(Collected data entries)
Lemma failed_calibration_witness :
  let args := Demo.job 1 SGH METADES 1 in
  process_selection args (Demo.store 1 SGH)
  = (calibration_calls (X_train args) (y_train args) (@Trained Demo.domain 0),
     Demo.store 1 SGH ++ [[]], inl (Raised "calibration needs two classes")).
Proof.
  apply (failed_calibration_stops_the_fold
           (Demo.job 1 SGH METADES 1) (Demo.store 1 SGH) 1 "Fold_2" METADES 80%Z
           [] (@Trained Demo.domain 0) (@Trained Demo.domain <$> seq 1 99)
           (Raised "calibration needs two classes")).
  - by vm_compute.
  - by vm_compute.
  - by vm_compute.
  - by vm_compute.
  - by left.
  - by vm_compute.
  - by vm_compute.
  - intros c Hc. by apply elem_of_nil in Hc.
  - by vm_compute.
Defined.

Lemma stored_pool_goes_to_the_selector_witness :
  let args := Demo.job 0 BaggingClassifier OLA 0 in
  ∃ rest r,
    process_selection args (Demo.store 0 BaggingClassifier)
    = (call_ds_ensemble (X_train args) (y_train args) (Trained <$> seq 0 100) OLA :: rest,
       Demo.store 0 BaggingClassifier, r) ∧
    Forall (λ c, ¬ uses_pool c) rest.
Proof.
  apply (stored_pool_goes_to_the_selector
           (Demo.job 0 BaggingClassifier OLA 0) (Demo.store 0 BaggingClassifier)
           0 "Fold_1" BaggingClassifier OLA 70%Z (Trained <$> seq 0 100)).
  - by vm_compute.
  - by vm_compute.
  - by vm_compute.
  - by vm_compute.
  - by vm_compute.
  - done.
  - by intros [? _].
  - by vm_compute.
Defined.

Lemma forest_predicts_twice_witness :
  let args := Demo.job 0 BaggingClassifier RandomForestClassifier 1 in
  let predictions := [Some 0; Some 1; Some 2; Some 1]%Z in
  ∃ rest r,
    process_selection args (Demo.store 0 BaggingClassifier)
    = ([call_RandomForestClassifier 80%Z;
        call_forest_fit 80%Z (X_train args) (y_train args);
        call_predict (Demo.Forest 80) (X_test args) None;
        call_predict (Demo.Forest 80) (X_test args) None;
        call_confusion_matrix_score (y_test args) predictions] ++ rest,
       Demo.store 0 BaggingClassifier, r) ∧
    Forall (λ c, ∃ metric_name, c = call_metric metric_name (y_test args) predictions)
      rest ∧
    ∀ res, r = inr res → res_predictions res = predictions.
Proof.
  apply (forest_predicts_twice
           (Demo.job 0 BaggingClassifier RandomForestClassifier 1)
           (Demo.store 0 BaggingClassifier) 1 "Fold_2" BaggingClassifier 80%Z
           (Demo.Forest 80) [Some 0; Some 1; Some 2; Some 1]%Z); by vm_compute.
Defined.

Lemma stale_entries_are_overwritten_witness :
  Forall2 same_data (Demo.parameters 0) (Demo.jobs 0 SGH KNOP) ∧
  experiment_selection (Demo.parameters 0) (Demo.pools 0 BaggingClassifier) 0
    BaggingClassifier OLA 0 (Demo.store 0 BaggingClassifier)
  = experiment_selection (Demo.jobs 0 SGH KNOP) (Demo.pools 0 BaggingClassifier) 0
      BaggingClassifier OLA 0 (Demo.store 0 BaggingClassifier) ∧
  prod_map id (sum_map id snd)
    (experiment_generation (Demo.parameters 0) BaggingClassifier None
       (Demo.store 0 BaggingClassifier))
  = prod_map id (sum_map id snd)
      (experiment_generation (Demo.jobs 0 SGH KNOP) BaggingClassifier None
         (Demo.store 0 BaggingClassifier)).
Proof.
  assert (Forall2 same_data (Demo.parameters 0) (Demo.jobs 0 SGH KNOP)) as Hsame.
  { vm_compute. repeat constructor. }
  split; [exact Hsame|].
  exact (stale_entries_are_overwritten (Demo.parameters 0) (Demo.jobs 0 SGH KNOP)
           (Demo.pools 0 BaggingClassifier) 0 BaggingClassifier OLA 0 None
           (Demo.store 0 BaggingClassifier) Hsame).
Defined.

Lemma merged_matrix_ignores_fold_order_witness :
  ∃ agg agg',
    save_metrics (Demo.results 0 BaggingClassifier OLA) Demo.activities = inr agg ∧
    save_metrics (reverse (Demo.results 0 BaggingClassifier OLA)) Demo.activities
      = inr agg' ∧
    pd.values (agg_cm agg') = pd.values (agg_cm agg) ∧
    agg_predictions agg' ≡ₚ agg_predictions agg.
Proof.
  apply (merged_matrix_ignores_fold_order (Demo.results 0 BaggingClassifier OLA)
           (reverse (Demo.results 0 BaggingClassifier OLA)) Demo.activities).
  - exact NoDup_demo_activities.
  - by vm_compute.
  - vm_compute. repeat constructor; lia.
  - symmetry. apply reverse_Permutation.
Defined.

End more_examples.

...

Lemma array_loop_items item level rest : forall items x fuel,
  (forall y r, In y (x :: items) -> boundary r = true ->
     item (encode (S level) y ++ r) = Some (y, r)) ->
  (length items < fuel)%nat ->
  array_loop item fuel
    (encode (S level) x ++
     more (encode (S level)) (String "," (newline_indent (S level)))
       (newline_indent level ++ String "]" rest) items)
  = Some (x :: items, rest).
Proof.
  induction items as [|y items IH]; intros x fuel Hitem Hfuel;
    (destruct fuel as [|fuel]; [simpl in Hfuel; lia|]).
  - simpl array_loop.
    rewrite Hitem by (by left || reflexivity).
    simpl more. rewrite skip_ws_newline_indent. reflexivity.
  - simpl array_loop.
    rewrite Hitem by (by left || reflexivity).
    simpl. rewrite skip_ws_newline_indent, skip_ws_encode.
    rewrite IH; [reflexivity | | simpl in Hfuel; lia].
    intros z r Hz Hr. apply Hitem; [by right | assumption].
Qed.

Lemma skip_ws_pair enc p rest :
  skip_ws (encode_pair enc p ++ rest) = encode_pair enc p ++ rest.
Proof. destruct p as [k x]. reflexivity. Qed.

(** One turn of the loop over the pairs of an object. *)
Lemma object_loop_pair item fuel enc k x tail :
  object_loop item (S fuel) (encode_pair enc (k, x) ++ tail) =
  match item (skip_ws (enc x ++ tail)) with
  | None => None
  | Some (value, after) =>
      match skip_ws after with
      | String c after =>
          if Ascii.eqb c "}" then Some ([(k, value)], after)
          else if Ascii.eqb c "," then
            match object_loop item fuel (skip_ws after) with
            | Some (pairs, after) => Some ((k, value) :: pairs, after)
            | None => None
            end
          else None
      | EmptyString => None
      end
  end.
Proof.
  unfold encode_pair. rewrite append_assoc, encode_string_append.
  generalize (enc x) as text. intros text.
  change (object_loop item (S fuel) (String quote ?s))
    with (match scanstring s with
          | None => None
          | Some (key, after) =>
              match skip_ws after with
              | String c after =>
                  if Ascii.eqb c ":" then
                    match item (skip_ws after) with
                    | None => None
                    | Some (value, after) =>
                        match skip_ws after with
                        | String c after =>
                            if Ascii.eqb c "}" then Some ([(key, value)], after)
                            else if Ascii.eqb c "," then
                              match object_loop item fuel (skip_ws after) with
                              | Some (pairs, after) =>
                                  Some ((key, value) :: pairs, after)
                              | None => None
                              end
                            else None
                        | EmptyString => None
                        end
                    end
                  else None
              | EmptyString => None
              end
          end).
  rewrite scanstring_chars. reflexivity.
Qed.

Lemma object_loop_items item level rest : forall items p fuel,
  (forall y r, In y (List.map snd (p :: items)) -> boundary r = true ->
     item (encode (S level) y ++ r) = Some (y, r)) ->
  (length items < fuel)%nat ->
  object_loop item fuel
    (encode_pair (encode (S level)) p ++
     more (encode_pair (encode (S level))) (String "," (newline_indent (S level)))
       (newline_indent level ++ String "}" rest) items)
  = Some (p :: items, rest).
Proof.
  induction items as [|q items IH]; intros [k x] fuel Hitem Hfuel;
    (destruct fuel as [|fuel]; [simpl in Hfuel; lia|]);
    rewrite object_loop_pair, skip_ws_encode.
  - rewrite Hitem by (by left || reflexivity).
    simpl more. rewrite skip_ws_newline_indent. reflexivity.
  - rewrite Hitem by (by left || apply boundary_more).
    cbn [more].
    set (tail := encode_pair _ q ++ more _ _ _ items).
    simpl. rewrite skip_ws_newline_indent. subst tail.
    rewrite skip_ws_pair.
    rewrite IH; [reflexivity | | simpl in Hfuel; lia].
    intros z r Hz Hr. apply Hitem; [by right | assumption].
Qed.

--

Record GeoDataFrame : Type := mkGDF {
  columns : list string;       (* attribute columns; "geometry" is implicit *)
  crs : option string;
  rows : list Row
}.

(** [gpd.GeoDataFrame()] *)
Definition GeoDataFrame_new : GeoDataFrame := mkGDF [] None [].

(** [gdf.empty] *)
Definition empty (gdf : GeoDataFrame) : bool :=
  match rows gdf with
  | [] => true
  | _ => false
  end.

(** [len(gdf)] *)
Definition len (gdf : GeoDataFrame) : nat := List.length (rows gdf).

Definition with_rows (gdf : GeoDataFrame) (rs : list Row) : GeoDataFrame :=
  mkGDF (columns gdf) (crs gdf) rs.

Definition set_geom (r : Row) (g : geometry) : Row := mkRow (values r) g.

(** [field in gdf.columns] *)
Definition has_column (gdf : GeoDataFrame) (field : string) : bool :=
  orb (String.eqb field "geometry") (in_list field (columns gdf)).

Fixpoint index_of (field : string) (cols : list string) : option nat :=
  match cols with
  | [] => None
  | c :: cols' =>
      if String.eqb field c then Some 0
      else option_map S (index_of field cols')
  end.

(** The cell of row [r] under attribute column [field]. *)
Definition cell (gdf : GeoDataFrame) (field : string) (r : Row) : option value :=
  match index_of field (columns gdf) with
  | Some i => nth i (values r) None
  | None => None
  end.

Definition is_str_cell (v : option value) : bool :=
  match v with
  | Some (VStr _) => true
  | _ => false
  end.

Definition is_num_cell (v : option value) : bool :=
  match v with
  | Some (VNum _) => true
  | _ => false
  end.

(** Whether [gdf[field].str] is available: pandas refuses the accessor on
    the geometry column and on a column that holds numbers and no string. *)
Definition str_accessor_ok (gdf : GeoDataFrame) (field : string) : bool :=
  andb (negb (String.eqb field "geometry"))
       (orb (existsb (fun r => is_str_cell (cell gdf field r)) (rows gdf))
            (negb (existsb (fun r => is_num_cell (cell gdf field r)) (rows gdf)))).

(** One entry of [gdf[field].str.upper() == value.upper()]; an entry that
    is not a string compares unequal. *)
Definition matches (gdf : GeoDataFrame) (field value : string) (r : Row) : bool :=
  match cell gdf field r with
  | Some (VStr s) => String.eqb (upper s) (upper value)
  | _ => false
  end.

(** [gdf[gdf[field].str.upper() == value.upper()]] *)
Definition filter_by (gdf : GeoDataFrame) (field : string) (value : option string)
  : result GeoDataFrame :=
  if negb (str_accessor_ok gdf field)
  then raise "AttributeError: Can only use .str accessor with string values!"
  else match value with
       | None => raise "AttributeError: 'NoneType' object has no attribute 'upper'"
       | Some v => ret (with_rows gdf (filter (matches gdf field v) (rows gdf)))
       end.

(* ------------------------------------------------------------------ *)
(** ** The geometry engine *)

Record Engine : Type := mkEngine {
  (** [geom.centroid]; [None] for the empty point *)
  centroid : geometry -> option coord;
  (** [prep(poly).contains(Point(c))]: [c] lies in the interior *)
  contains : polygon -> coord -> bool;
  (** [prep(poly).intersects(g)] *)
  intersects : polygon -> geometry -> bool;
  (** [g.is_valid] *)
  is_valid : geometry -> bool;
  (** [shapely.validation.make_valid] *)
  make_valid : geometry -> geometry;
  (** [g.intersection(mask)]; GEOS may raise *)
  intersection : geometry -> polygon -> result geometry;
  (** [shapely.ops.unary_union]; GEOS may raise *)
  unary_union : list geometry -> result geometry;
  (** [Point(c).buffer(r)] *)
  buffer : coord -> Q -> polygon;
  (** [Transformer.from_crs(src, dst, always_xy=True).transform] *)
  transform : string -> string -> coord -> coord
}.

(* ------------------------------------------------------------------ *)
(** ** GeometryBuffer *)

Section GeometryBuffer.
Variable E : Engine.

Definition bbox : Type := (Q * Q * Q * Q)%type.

=== Directions ===
All lines above between those holding "(** [g.intersection(mask)]; GEOS" and "Definition bbox : Type", inclusive, must be set down unchanged, and no other line may be included.

=== Task answer ===
  (** [g.intersection(mask)]; GEOS may raise *)
  intersection : geometry -> polygon -> result geometry;
  (** [shapely.ops.unary_union]; GEOS may raise *)
  unary_union : list geometry -> result geometry;
  (** [Point(c).buffer(r)] *)
  buffer : coord -> Q -> polygon;
  (** [Transformer.from_crs(src, dst, always_xy=True).transform] *)
  transform : string -> string -> coord -> coord
}.

(* ------------------------------------------------------------------ *)
(** ** GeometryBuffer *)

Section GeometryBuffer.
Variable E : Engine.

Definition bbox : Type := (Q * Q * Q * Q)%type.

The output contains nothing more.